A Special Love Story


Her grandparents were born in Sweden. She had the typical Scandinavian look - Long blond hair, blue eyes, long slender legs, soft blemish-free skin, high cheek bones. She was gorgeous - she was beautiful.

In fact, a professional international photographer in her hometown thought she was so pretty that he used a photograph of her to advertise his business.

But that was not her real beauty. She was raised by some wonderful Christian parents and had become a Christian at an early age. Integrity, honesty and sweetness were just a few of her characteristics. In fact, at her engagement party, her sister, who knew her better than anyone, said that she had never heard her tell a lie. All of her friends said the same thing about her: She was the sweetest girl they knew. She would never speak a harsh word about anyone. Everyone loved to be around her.

A young man she met in her freshman year started dating her and fell in love with her - both her exterior photographic beauty and the wonderful godly character of her inward beauty. She fell in love with him and they spent every free moment they could with each other over the next four years. They were committed to each other and they believed in waiting long before the True Love Waits Campaign ever existed.

One week after they graduated from college, they got married. They loved each other's company. They would walk together, exercise together, go on bike rides together, chaperon youth trips together - go to movies, watch TV, eat pizza, travel - all the things any normal couple would love to do together. They were so much in love.

She taught school for a year and then became a bookkeeper for a surgical supply company. One day while she was working, for no apparent reason she lost her balance and fell on the floor. She was later able to get up and went to see a doctor that night. He set her up to see a Neurologist. The following day, it happened again. For no apparent reason, she lost her balance and fell. This time, though, she couldn't get up. She had lost all feeling in her legs. They wouldn't move. Her husband had to come to the office and picked her up in his arms and carried her to the hospital. After six days in the hospital, the doctor gave this beautiful, active young lady the dreadful news. She had Multiple Sclerosis and she would continue to deteriorate.

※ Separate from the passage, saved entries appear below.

(** Each side of the condition is there exactly when its bound is
    truthy. *)
Lemma ageCond_sides (minAge maxAge : jsnum) :
  ageCond minAge maxAge =
  if truthy minAge || truthy maxAge
  then Some {| gte := if truthy minAge then Some minAge else None;
               lte := if truthy maxAge then Some maxAge else None |}
  else None.
Proof.
  unfold ageCond. destruct (truthy minAge), (truthy maxAge); reflexivity.
Qed.

(** A bound constrains the ages when it is truthy, and only then. *)
Lemma list_age_range (q : Query.t) (x : Z) :
  age_matches (age (matchStage q)) x =
  (negb (truthy (parseInt (Query.minAge q)))
   || holds_gte (parseInt (Query.minAge q)) x)
  && (negb (truthy (parseInt (Query.maxAge q)))
      || holds_lte (parseInt (Query.maxAge q)) x).
Proof.
  unfold matchStage; simpl. rewrite ageCond_sides.
  destruct (truthy (parseInt (Query.minAge q))),
           (truthy (parseInt (Query.maxAge q))); simpl;
    rewrite ?andb_true_r; reflexivity.
Qed.

Lemma list_age_range_nonzero (q : Query.t) (a b x : Z) :
  parseInt (Query.minAge q) = Num a -> a <> 0 ->
  parseInt (Query.maxAge q) = Num b -> b <> 0 ->
  age (matchStage q) = Some {| gte := Some (Num a); lte := Some (Num b) |}
  /\ (age_matches (age (matchStage q)) x = true <-> a <= x <= b).
Proof.
  intros Ha Ha0 Hb Hb0. split.
  - unfold matchStage; simpl. rewrite Ha, Hb. unfold ageCond.
    apply truthy_Num in Ha0, Hb0. rewrite Ha0, Hb0. reflexivity.
  - rewrite list_age_range, Ha, Hb.
    apply truthy_Num in Ha0, Hb0. rewrite Ha0, Hb0. simpl.
    rewrite andb_true_iff, !Z.leb_le. reflexivity.
Qed.

(** C1: on [maxAge=0] the bound parses to the integer 0 and yet adds no
    upper side to the age condition: alone it leaves the ages
    unconstrained, and next to [minAge=2] only the lower side is kept, so
    a pet aged 7 passes a query asking for ages up to 0. *)
Theorem list_maxAge_zero_is_dropped :
  let q0 := Query.Build None None None (Some "0") None None None in
  let q2 := Query.Build None None (Some "2") (Some "0") None None None in
  parseInt (Query.maxAge q0) = Num 0
  /\ age (matchStage q0) = None
  /\ age_matches (age (matchStage q0)) 7 = true
  /\ age (matchStage q2) = Some {| gte := Some (Num 2); lte := None |}
  /\ age_matches (age (matchStage q2)) 7 = true.
Proof.
  repeat split; reflexivity.
Qed.

(** ** The sort of the list query *)

Ltac sort_cases s :=
  unfold sortStage;
  repeat match goal with
         | |- context [String.eqb s ?t] =>
             let E := fresh "E" in destruct (String.eqb s t) eqn:E
         end.

(** Whatever [sortBy] is, the sort is one of the eleven object literals
    of the handler. *)
Lemma sortStage_fields (sortBy : option string) (f : string) (d : Z) :
  In (f, d) (sortStage sortBy) ->
  In f ["species"; "name"; "age"; "gender"; "createdDate"] /\ (d = 1 \/ d = -1).
Proof.
  destruct sortBy as [s|]; [sort_cases s|]; simpl; intros H;
    repeat (destruct H as [H | H]; [inversion H; subst; simpl; tauto|]);
    contradiction.
Qed.

(** A [sortBy] that is none of the ten tokens sorts as an absent one. *)
Lemma sortStage_fallback (s : string) :
  ~ In s sortTokens -> sortStage (Some s) = sortStage None.
Proof.
  intros Hs. sort_cases s; try reflexivity;
    match goal with
    | H : String.eqb s _ = true |- _ => apply String.eqb_eq in H; subst s
    end;
    exfalso; apply Hs; simpl; tauto.
Qed.

(** C2: no sort the handler produces names [createdOn], the field a
    created pet carries and the projection returns; the tiebreak and the
    [newest] and [oldest] sorts name [createdDate], which no stored pet
    has. *)
Theorem list_sort_names_createdDate_not_createdOn :
  (forall sortBy d, ~ In ("createdOn", d) (sortStage sortBy))
  /\ sortStage None = [("name", 1); ("createdDate", 1)]
  /\ sortStage (Some "age") = [("age", 1); ("createdDate", 1)]
  /\ sortStage (Some "newest") = [("createdDate", -1)]
  /\ sortStage (Some "oldest") = [("createdDate", 1)]
  /\ In ("createdOn", 1) projectStage
  /\ (forall d, ~ In ("createdDate", d) projectStage)
  /\ (forall req petId t,
        newPet req petId t !! "createdOn" = Some (VDate t)
        /\ newPet req petId t !! "createdDate" = req_body req !! "createdDate").
Proof.
  split; [|repeat split].
  - intros sortBy d H. apply sortStage_fields in H as [H _].
    simpl in H. repeat (destruct H as [H | H]; [discriminate H|]). exact H.
  - simpl. tauto.
  - intros d H. simpl in H.
    repeat (destruct H as [H | H]; [discriminate H|]). exact H.
  - unfold newPet. apply lookup_insert_eq.
  - unfold newPet. rewrite !lookup_insert_ne by discriminate. reflexivity.
Qed.

(** C10: each descending sort is its ascending sort with every direction
    negated, the tiebreak fields included. *)
Theorem list_desc_sorts_negate_every_key :
  let negated (s : SortSpec) := map (fun fd => (fst fd, - snd fd)) s in
  sortStage (Some "species_desc") = negated (sortStage (Some "species"))
  /\ sortStage (Some "name_desc") = negated (sortStage (Some "name"))
  /\ sortStage (Some "age_desc") = negated (sortStage (Some "age"))
  /\ sortStage (Some "gender_desc") = negated (sortStage (Some "gender"))
  /\ sortStage (Some "species_desc") = [("species", -1); ("name", -1); ("createdDate", -1)]
  /\ sortStage (Some "name_desc") = [("name", -1); ("createdDate", -1)]
  /\ sortStage (Some "age_desc") = [("age", -1); ("createdDate", -1)]
  /\ sortStage (Some "gender_desc") = [("gender", -1); ("name", -1); ("createdDate", -1)].
Proof.
  repeat split; reflexivity.
Qed.

(** ** The page window of the list query *)

(** A parameter defaulted with [||] is its parse when that is truthy and
    the default otherwise; it is never [NaN] nor 0. *)
Lemma js_or_default (n : jsnum) (d : Z) :
  d <> 0 ->
  truthy (js_or n (Num d)) = true
  /\ (truthy n = false -> js_or n (Num d) = Num d)
  /\ (truthy n = true -> js_or n (Num d) = n).
Proof.
  intros Hd. unfold js_or. destruct (truthy n) eqn:Hn.
  - repeat split; auto. discriminate.
  - repeat split; auto; [apply truthy_Num; exact Hd | discriminate].
Qed.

This young couple, who had now been married only 18 months - who loved to go everywhere together and do everything together - would now face some new challenges. All their future plans would change, everyday life would change. They would change.

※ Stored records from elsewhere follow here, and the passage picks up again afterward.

(** * MutableList: a doubly-linked list whose links go through [Ref] cells

    Shallow embedding of [src/mutable_chain.cpp] (the templated
    [MutableList<T>] with its [Ref<T>] indirection cells, its bidirectional
    iterator and the [main] demo), with the claims of the specification
    stated and settled against it.

    Modelling decisions, all read off the source:
    - every [std::make_shared] call allocates one object at a fresh address;
      the address space is finite ([addr_limit]) and an exhausted address
      space makes [make_shared] throw [std::bad_alloc];
    - a [shared_ptr<Ref<..>>] member ([next], [prev]) may be null, which is
      [None]; a [shared_ptr<ListNode<..>>] is never null in this program
      (it always comes from [make_shared] or from reading [Ref::ptr]);
    - [->] through a null [shared_ptr] is undefined behaviour: [Undefined];
    - [size_] is a [std::size_t]: arithmetic modulo [2^64];
    - the store keeps every object that was ever allocated: an object the
      program has released (a cell that was replaced, a node nothing
      designates any more) is not removed from it. What is stated about an
      object is stated of one that the list or a cursor still holds;
    - loops take fuel; running out of fuel is the outcome [OutOfFuel]. *)

From stdpp Require Import base option list gmap strings.
From Stdlib Require Import ZArith Lia.
Local Open Scope Z_scope.

Abbreviation loc := Z.

(** Width of [std::size_t], and the number of distinct object addresses. *)
Definition size_bits : Z := 64.
Definition addr_limit : Z := 2 ^ size_bits.
Definition wrap (z : Z) : Z := z mod 2 ^ size_bits.

(** The only exception a function of the source can raise. *)
Inductive exn := bad_alloc.

Inductive outcome (A : Type) : Type :=
  | Ret (a : A)
  | Throw (e : exn)
  | Undefined
  | OutOfFuel.
Arguments Ret {A} a.
Arguments Throw {A} e.
Arguments Undefined {A}.
Arguments OutOfFuel {A}.

(** [struct Ref { std::shared_ptr<T> ptr; }] *)
Record Ref := mkRef { ptr : loc }.

(** What the demo prints for a visited element: [removing: v] or [- v]. *)
Inductive event (T : Type) : Type :=
  | Removing (v : T)
  | Listed (v : T).
Arguments Removing {T} v.
Arguments Listed {T} v.

(** [MutableList] object: two sentinel pointers and the element count. *)
Record MutableList := mkList { head_ : loc; tail_ : loc; size_ : Z }.

(** [IteratorImpl]: a pointer to the current node. *)
Record iterator := mkIter { current_ : loc }.

(** [std::reverse_iterator<iterator>]: wraps a base iterator. *)
Record reverse_iterator := mkRIter { base : iterator }.

Section Chain.
Context {T : Type}.

(** [struct ListNode { RefPtr next; RefPtr prev; T value; }] *)
Record ListNode := mkNode { next : option loc; prev : option loc; value : T }.

(** The heap: node objects, [Ref] objects, and the next unused address. *)
Record store := mkStore {
  nodes : gmap Z ListNode;
  refs : gmap Z Ref;
  brk : Z
}.

(** ** The monad of heap computations *)

Definition M (A : Type) : Type := store → outcome A * store.

Definition ret {A} (a : A) : M A := λ s, (Ret a, s).

Definition bind {A B} (m : M A) (k : A → M B) : M B := λ s,
  match m s with
  | (Ret a, s') => k a s'
  | (Throw e, s') => (Throw e, s')
  | (Undefined, s') => (Undefined, s')
  | (OutOfFuel, s') => (OutOfFuel, s')
  end.

Notation "'let*' x ':=' m 'in' k" := (bind m (λ x, k))
  (at level 10, x pattern, m at level 100, k at level 200, only parsing).
Notation "m ';;' k" := (bind m (λ _, k))
  (at level 100, k at level 200, right associativity, only parsing).

(** *** Heap primitives *)

(** [std::make_shared<Node>(...)] *)
Definition make_shared_Node (n : ListNode) : M loc := λ s,
  if brk s <? addr_limit
  then (Ret (brk s), mkStore (<[brk s := n]> (nodes s)) (refs s) (brk s + 1))
  else (Throw bad_alloc, s).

For the next 20 years, this young lady did deteriorate. She had to take steroids (not the kind athletes use), but anti-inflammatory steroids. Her bones became brittle, breaking easily. Her face became puffy and bloated and she could not even put on make-up. Her body was a mess. She went from a walker, to a scooter, to a wheelchair. She could no longer feed herself, write her name, or control her own bodily functions. She now had to have someone stay with her 24 hours a day.

Folks, if that couple had not had the kind of committed love that's based first on a personal relationship and a commitment to Jesus Christ, and second on a love that's based on a commitment to each other, the marriage never would have lasted. In fact, most of the marriages where a spouse has MS, the other spouse leaves them. The other spouse won't stay committed to the constant care and the continual physical, psychological and mental changes that continue to occur.

Hear me carefully, folks, those two people are not heroes. They are not super saints or super Christians. They will be the first to tell you that they are not super Christians. Those two people are normal, ordinary people, empowered by the Love of God and a love for each other, doing what the world considers beyond normal and extraordinary. I know that for a fact. Because that woman, that beautiful young lady who will never walk again, who can't even feed herself, is Lynda Langerfeld - my wife. She's not a hero - I'm certainly not a hero. We're just children of God, doing what the children of God are supposed to do. Doing what His children are called to do. Doing what God expects of every man and every woman who make a vow before God on their wedding day.

Several years ago, there was a film sweeping the nation by storm, about the disaster surrounding the maiden voyage of the Titanic. There is a beautiful story painted about a man who goes down with the ship out of a love for his wife. In the world's eyes, he's a hero. In God's eyes, he's an ordinary man making an extraordinary sacrifice that every Christian who's committed to his spouse ought to make.

Sacrificial, Committed Love is the rule, not the exception. We're not super-saints, we're not heroes when we're being faithful and committed to our mates. We're just doing what God has called every husband and every wife to do since the beginning of time.